Items from a dataset
# # #

(** C28. A relay and the charges served so far land together or not at all. A
    publish that succeeds stores the relay and adds to every counter exactly
    what the ledger had queued for it, which then leaves the ledger; one that
    fails leaves the store untouched and the ledger counting what it counted.
    Either way what a counter reads plus what the ledger counts is what it was. *)
Theorem relay_lands_with_charges {M : Type} (Unmarshal : string -> option M) (name : string) (lost : gset string) (c : Consumer) (io : Io) (now : Z) (data : string)
    (b : Broker D) (w : W) (b' : Broker D) (w' : W) (r : result stream StoreErr) (out : list Charge) (k : string) (n : Z) :
  no_nul name -> queue_ok Unmarshal name lost b c -> room name (b_db b) -> no_ghost (io 1%nat) ->
  0 <= now -> ledger_ok (lw w) out -> map_Forall (fun _ => charge_ttl_ok now) (lg_pending (lw w)) ->
  counter_at now (b_db b) k = Some n -> in_int64 (n + queued_on k (lw w)) ->
  publish (fun w => Some (lw w)) onLedger written io now name data b w = (b', w', r) ->
  publish_post name b data b' r /\
  (exists n', counter_at now (b_db b') k = Some n' /\ n' + Pending k (lw w') = n + Pending k (lw w)) /\
  counter_at now (b_db b') k = Some (if is_ok r then n + queued_on k (lw w) else n).
Proof.
  intros Hname Hq Hroom Hf Hn Hok Httl Hk Hfit Hp.
  pose proof Hp as Hp'. eapply publish_own in Hp' as [_ Hpost]; [|exact Hf|exact Hroom|exact Hq]. split; [done|].
  destruct (publish_charges _ _ _ _ _ _ _ _ _ out Hn Hok Httl Hf Hp) as [_ Hc].
  specialize (Hc k). rewrite Hk in Hc. specialize (Hc Hfit). destruct (is_ok r); destruct Hc as [-> ->]; simpl.
  - split; [|done]. eexists. split; [done|]. lia.
  - split; [|done]. eexists. split; [done|]. lia.
Qed.
End Claim.

Module ChargesExample.
Import QueueExample.

#[export] Instance ledger_world : LedgerWorld ChargeLedger (fun f => f) None id.
Proof. split; done. Qed.

Definition led : ChargeLedger := Add "meter:s:consumed" "sup" 7 (3600 * 10 ^ 9) NewChargeLedger.
Definition pub_1 := publish (fun w : ChargeLedger => Some (id w)) (fun f => f) None io_ok (T 0) "sup" "relay" (NewBroker (∅ : DB)) led.

Lemma led_ok : ledger_ok led [].
Proof. apply (Add_ok _ _ "meter:s:consumed" "sup" 7 (3600 * 10 ^ 9) NewChargeLedger_ok); vm_compute; [reflexivity|discriminate]. Qed.

Lemma relay_lands_with_charges_witness :
  pub_1.2 = Ok (mkStream 1700000000000 0) /\ counter_at (T 0) (b_db pub_1.1.1) "meter:s:consumed" = Some 7 /\
  publish_post "sup" (NewBroker (∅ : DB)) "relay" pub_1.1.1 pub_1.2 /\
  (exists n', counter_at (T 0) (b_db pub_1.1.1) "meter:s:consumed" = Some n' /\
     n' + Pending "meter:s:consumed" (id pub_1.1.2) = 0 + Pending "meter:s:consumed" (id led)) /\
  counter_at (T 0) (b_db pub_1.1.1) "meter:s:consumed" =
    Some (if is_ok pub_1.2 then 0 + queued_on "meter:s:consumed" (id led) else 0).
Proof.
  split; [vm_compute; reflexivity|]. split; [vm_compute; reflexivity|].
  apply (relay_lands_with_charges (LW := ledger_world) un "sup" ∅ (NewConsumer "sup" 0) io_ok (T 0) "relay" (NewBroker (∅ : DB)) led
    pub_1.1.1 pub_1.1.2 pub_1.2 [] "meter:s:consumed" 0).
  - reflexivity.
  - apply (q_start_ok un "sup" (W := unit) s_0), start_0.
  - vm_compute. reflexivity.
  - discriminate.
  - vm_compute. discriminate.
  - exact led_ok.
  - apply map_Forall_insert_2; [|apply map_Forall_empty]. right. split; vm_compute; [discriminate|split; [discriminate|discriminate]].
  - vm_compute. reflexivity.
  - split; vm_compute; discriminate.
  - apply surjective_pairing.
Defined.
End ChargesExample.
(** math.Ceil of a quotient of two integers of less than 53 bits is the exact
    ceiling of the quotient. *)
Lemma Ceil_round_pos n d a b : 0 < n -> 0 < d -> 0 < a < 2 ^ 53 -> 0 < b -> n * b = a * d ->
  Ceil (round_pos n d) = (a + b - 1) / b.
Proof.
  intros Hn Hd Ha Hb Hnd. set (c := (a + b - 1) / b).
  assert (a <= c * b /\ (c - 1) * b < a) as [Hc1 Hc2].
  { pose proof (Z.div_mod (a + b - 1) b ltac:(lia)). pose proof (Z.mod_pos_bound (a + b - 1) b Hb). fold c in H. nia. }
  assert (c <= 2 ^ 53) as Hc53 by nia. assert (n <= c * d) as Hle by nia. apply Z.le_antisymm.
  { apply Ceil_le. by apply round_pos_le. }
  assert (exponent n d <= 0) as He0.
  { destruct (round_pos_small n d c Hn Hd Hc53 Hle) as [|[_ H]]; [done|]. nia. }
  destruct (exponent_spec n d Hn Hd) as [Hge _]. apply Ceil_ge. unfold round_pos, scaled. set (e := exponent n d) in *.
  assert (0 < 2 ^ (- e)) as Hp by (apply Z.pow_pos_nonneg; lia).
  (* what is left of 53 bits tells the quotient from the integer below it *)
  assert (b < 2 * 2 ^ (- e)) as Hb2.
  { destruct (Z.le_gt_cases 0 (e + 52)) as [H52|H52].
    - rewrite ratio_ge_pow in Hge by done.
      assert (2 ^ (e + 52) * 2 ^ (- e) = 2 ^ 52) as E by (rewrite <- Z.pow_add_r by lia; f_equal; lia).
      change (2 ^ 53) with (2 * 2 ^ 52) in *. assert (0 < 2 ^ (e + 52)) by (apply Z.pow_pos_nonneg; lia).
      assert (2 ^ (e + 52) * b <= a) by nia. nia.
    - rewrite ratio_ge_neg in Hge by lia.
      assert (2 ^ (- e) = 2 ^ 52 * 2 ^ (- (e + 52))) as E by (rewrite <- Z.pow_add_r by lia; f_equal; lia).
      change (2 ^ 53) with (2 * 2 ^ 52) in *. assert (0 < 2 ^ (- (e + 52))) by (apply Z.pow_pos_nonneg; lia).
      assert (b <= a * 2 ^ (- (e + 52))) by nia. nia. }
  assert (2 * ((c - 1) * 2 ^ (- e)) * d + d < 2 * (n * 2 ^ (- e))) as Hmore.
  { assert ((c - 1) * b + 1 <= a) by lia. apply (Z.mul_lt_mono_pos_r b); [done|].
    replace (2 * (n * 2 ^ (- e)) * b) with (2 * a * d * 2 ^ (- e)) by (transitivity (2 * (n * b) * 2 ^ (- e)); [rewrite Hnd; ring|ring]). nia. }
  destruct (Z.leb_spec 0 e) as [H0|H0]; cbn [f_m f_e].
  - replace e with 0 in * by lia. change (2 ^ Z.max 0 0) with 1. change (2 ^ Z.max 0 (- 0)) with 1.
    change (- 0) with 0 in Hmore. rewrite Z.pow_0_r, !Z.mul_1_r in *.
    pose proof (round_even_gt n d (c - 1) Hd Hmore). lia.
  - rewrite (Z.max_l 0 e), (Z.max_r 0 (- e)), Z.pow_0_r, Z.mul_1_r by lia.
    pose proof (round_even_gt (n * 2 ^ (- e)) d ((c - 1) * 2 ^ (- e)) Hd Hmore). lia.
Qed.
Definition CloseMeter (m : RelayMeter) : RelayMeter :=
  mkMeter true (localCache m) (mt_ledger m) (mt_seen m) (mt_inFlight m).
End Meter.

# # #

● THE PROBLEM
Exactness is what counts here: write out every record again.

● WRITTEN ANSWER
(** C28. A relay and the charges served so far land together or not at all. A
    publish that succeeds stores the relay and adds to every counter exactly
    what the ledger had queued for it, which then leaves the ledger; one that
    fails leaves the store untouched and the ledger counting what it counted.
    Either way what a counter reads plus what the ledger counts is what it was. *)
Theorem relay_lands_with_charges {M : Type} (Unmarshal : string -> option M) (name : string) (lost : gset string) (c : Consumer) (io : Io) (now : Z) (data : string)
    (b : Broker D) (w : W) (b' : Broker D) (w' : W) (r : result stream StoreErr) (out : list Charge) (k : string) (n : Z) :
  no_nul name -> queue_ok Unmarshal name lost b c -> room name (b_db b) -> no_ghost (io 1%nat) ->
  0 <= now -> ledger_ok (lw w) out -> map_Forall (fun _ => charge_ttl_ok now) (lg_pending (lw w)) ->
  counter_at now (b_db b) k = Some n -> in_int64 (n + queued_on k (lw w)) ->
  publish (fun w => Some (lw w)) onLedger written io now name data b w = (b', w', r) ->
  publish_post name b data b' r /\
  (exists n', counter_at now (b_db b') k = Some n' /\ n' + Pending k (lw w') = n + Pending k (lw w)) /\
  counter_at now (b_db b') k = Some (if is_ok r then n + queued_on k (lw w) else n).
Proof.
  intros Hname Hq Hroom Hf Hn Hok Httl Hk Hfit Hp.
  pose proof Hp as Hp'. eapply publish_own in Hp' as [_ Hpost]; [|exact Hf|exact Hroom|exact Hq]. split; [done|].
  destruct (publish_charges _ _ _ _ _ _ _ _ _ out Hn Hok Httl Hf Hp) as [_ Hc].
  specialize (Hc k). rewrite Hk in Hc. specialize (Hc Hfit). destruct (is_ok r); destruct Hc as [-> ->]; simpl.
  - split; [|done]. eexists. split; [done|]. lia.
  - split; [|done]. eexists. split; [done|]. lia.
Qed.
End Claim.

Module ChargesExample.
Import QueueExample.

#[export] Instance ledger_world : LedgerWorld ChargeLedger (fun f => f) None id.
Proof. split; done. Qed.

Definition led : ChargeLedger := Add "meter:s:consumed" "sup" 7 (3600 * 10 ^ 9) NewChargeLedger.
Definition pub_1 := publish (fun w : ChargeLedger => Some (id w)) (fun f => f) None io_ok (T 0) "sup" "relay" (NewBroker (∅ : DB)) led.

Lemma led_ok : ledger_ok led [].
Proof. apply (Add_ok _ _ "meter:s:consumed" "sup" 7 (3600 * 10 ^ 9) NewChargeLedger_ok); vm_compute; [reflexivity|discriminate]. Qed.

Lemma relay_lands_with_charges_witness :
  pub_1.2 = Ok (mkStream 1700000000000 0) /\ counter_at (T 0) (b_db pub_1.1.1) "meter:s:consumed" = Some 7 /\
  publish_post "sup" (NewBroker (∅ : DB)) "relay" pub_1.1.1 pub_1.2 /\
  (exists n', counter_at (T 0) (b_db pub_1.1.1) "meter:s:consumed" = Some n' /\
     n' + Pending "meter:s:consumed" (id pub_1.1.2) = 0 + Pending "meter:s:consumed" (id led)) /\
  counter_at (T 0) (b_db pub_1.1.1) "meter:s:consumed" =
    Some (if is_ok pub_1.2 then 0 + queued_on "meter:s:consumed" (id led) else 0).
Proof.
  split; [vm_compute; reflexivity|]. split; [vm_compute; reflexivity|].
  apply (relay_lands_with_charges (LW := ledger_world) un "sup" ∅ (NewConsumer "sup" 0) io_ok (T 0) "relay" (NewBroker (∅ : DB)) led
    pub_1.1.1 pub_1.1.2 pub_1.2 [] "meter:s:consumed" 0).
  - reflexivity.
  - apply (q_start_ok un "sup" (W := unit) s_0), start_0.
  - vm_compute. reflexivity.
  - discriminate.
  - vm_compute. discriminate.
  - exact led_ok.
  - apply map_Forall_insert_2; [|apply map_Forall_empty]. right. split; vm_compute; [discriminate|split; [discriminate|discriminate]].
  - vm_compute. reflexivity.
  - split; vm_compute; discriminate.
  - apply surjective_pairing.
Defined.
End ChargesExample.
(** math.Ceil of a quotient of two integers of less than 53 bits is the exact
    ceiling of the quotient. *)
Lemma Ceil_round_pos n d a b : 0 < n -> 0 < d -> 0 < a < 2 ^ 53 -> 0 < b -> n * b = a * d ->
  Ceil (round_pos n d) = (a + b - 1) / b.
Proof.
  intros Hn Hd Ha Hb Hnd. set (c := (a + b - 1) / b).
  assert (a <= c * b /\ (c - 1) * b < a) as [Hc1 Hc2].
  { pose proof (Z.div_mod (a + b - 1) b ltac:(lia)). pose proof (Z.mod_pos_bound (a + b - 1) b Hb). fold c in H. nia. }
  assert (c <= 2 ^ 53) as Hc53 by nia. assert (n <= c * d) as Hle by nia. apply Z.le_antisymm.
  { apply Ceil_le. by apply round_pos_le. }
  assert (exponent n d <= 0) as He0.
  { destruct (round_pos_small n d c Hn Hd Hc53 Hle) as [|[_ H]]; [done|]. nia. }
  destruct (exponent_spec n d Hn Hd) as [Hge _]. apply Ceil_ge. unfold round_pos, scaled. set (e := exponent n d) in *.
  assert (0 < 2 ^ (- e)) as Hp by (apply Z.pow_pos_nonneg; lia).
  (* what is left of 53 bits tells the quotient from the integer below it *)
  assert (b < 2 * 2 ^ (- e)) as Hb2.
  { destruct (Z.le_gt_cases 0 (e + 52)) as [H52|H52].
    - rewrite ratio_ge_pow in Hge by done.
      assert (2 ^ (e + 52) * 2 ^ (- e) = 2 ^ 52) as E by (rewrite <- Z.pow_add_r by lia; f_equal; lia).
      change (2 ^ 53) with (2 * 2 ^ 52) in *. assert (0 < 2 ^ (e + 52)) by (apply Z.pow_pos_nonneg; lia).
      assert (2 ^ (e + 52) * b <= a) by nia. nia.
    - rewrite ratio_ge_neg in Hge by lia.
      assert (2 ^ (- e) = 2 ^ 52 * 2 ^ (- (e + 52))) as E by (rewrite <- Z.pow_add_r by lia; f_equal; lia).
      change (2 ^ 53) with (2 * 2 ^ 52) in *. assert (0 < 2 ^ (- (e + 52))) by (apply Z.pow_pos_nonneg; lia).
      assert (b <= a * 2 ^ (- (e + 52))) by nia. nia. }
  assert (2 * ((c - 1) * 2 ^ (- e)) * d + d < 2 * (n * 2 ^ (- e))) as Hmore.
  { assert ((c - 1) * b + 1 <= a) by lia. apply (Z.mul_lt_mono_pos_r b); [done|].
    replace (2 * (n * 2 ^ (- e)) * b) with (2 * a * d * 2 ^ (- e)) by (transitivity (2 * (n * b) * 2 ^ (- e)); [rewrite Hnd; ring|ring]). nia. }
  destruct (Z.leb_spec 0 e) as [H0|H0]; cbn [f_m f_e].
  - replace e with 0 in * by lia. change (2 ^ Z.max 0 0) with 1. change (2 ^ Z.max 0 (- 0)) with 1.
    change (- 0) with 0 in Hmore. rewrite Z.pow_0_r, !Z.mul_1_r in *.
    pose proof (round_even_gt n d (c - 1) Hd Hmore). lia.
  - rewrite (Z.max_l 0 e), (Z.max_r 0 (- e)), Z.pow_0_r, Z.mul_1_r by lia.
    pose proof (round_even_gt (n * 2 ^ (- e)) d ((c - 1) * 2 ^ (- e)) Hd Hmore). lia.
Qed.
Definition CloseMeter (m : RelayMeter) : RelayMeter :=
  mkMeter true (localCache m) (mt_ledger m) (mt_seen m) (mt_inFlight m).
End Meter.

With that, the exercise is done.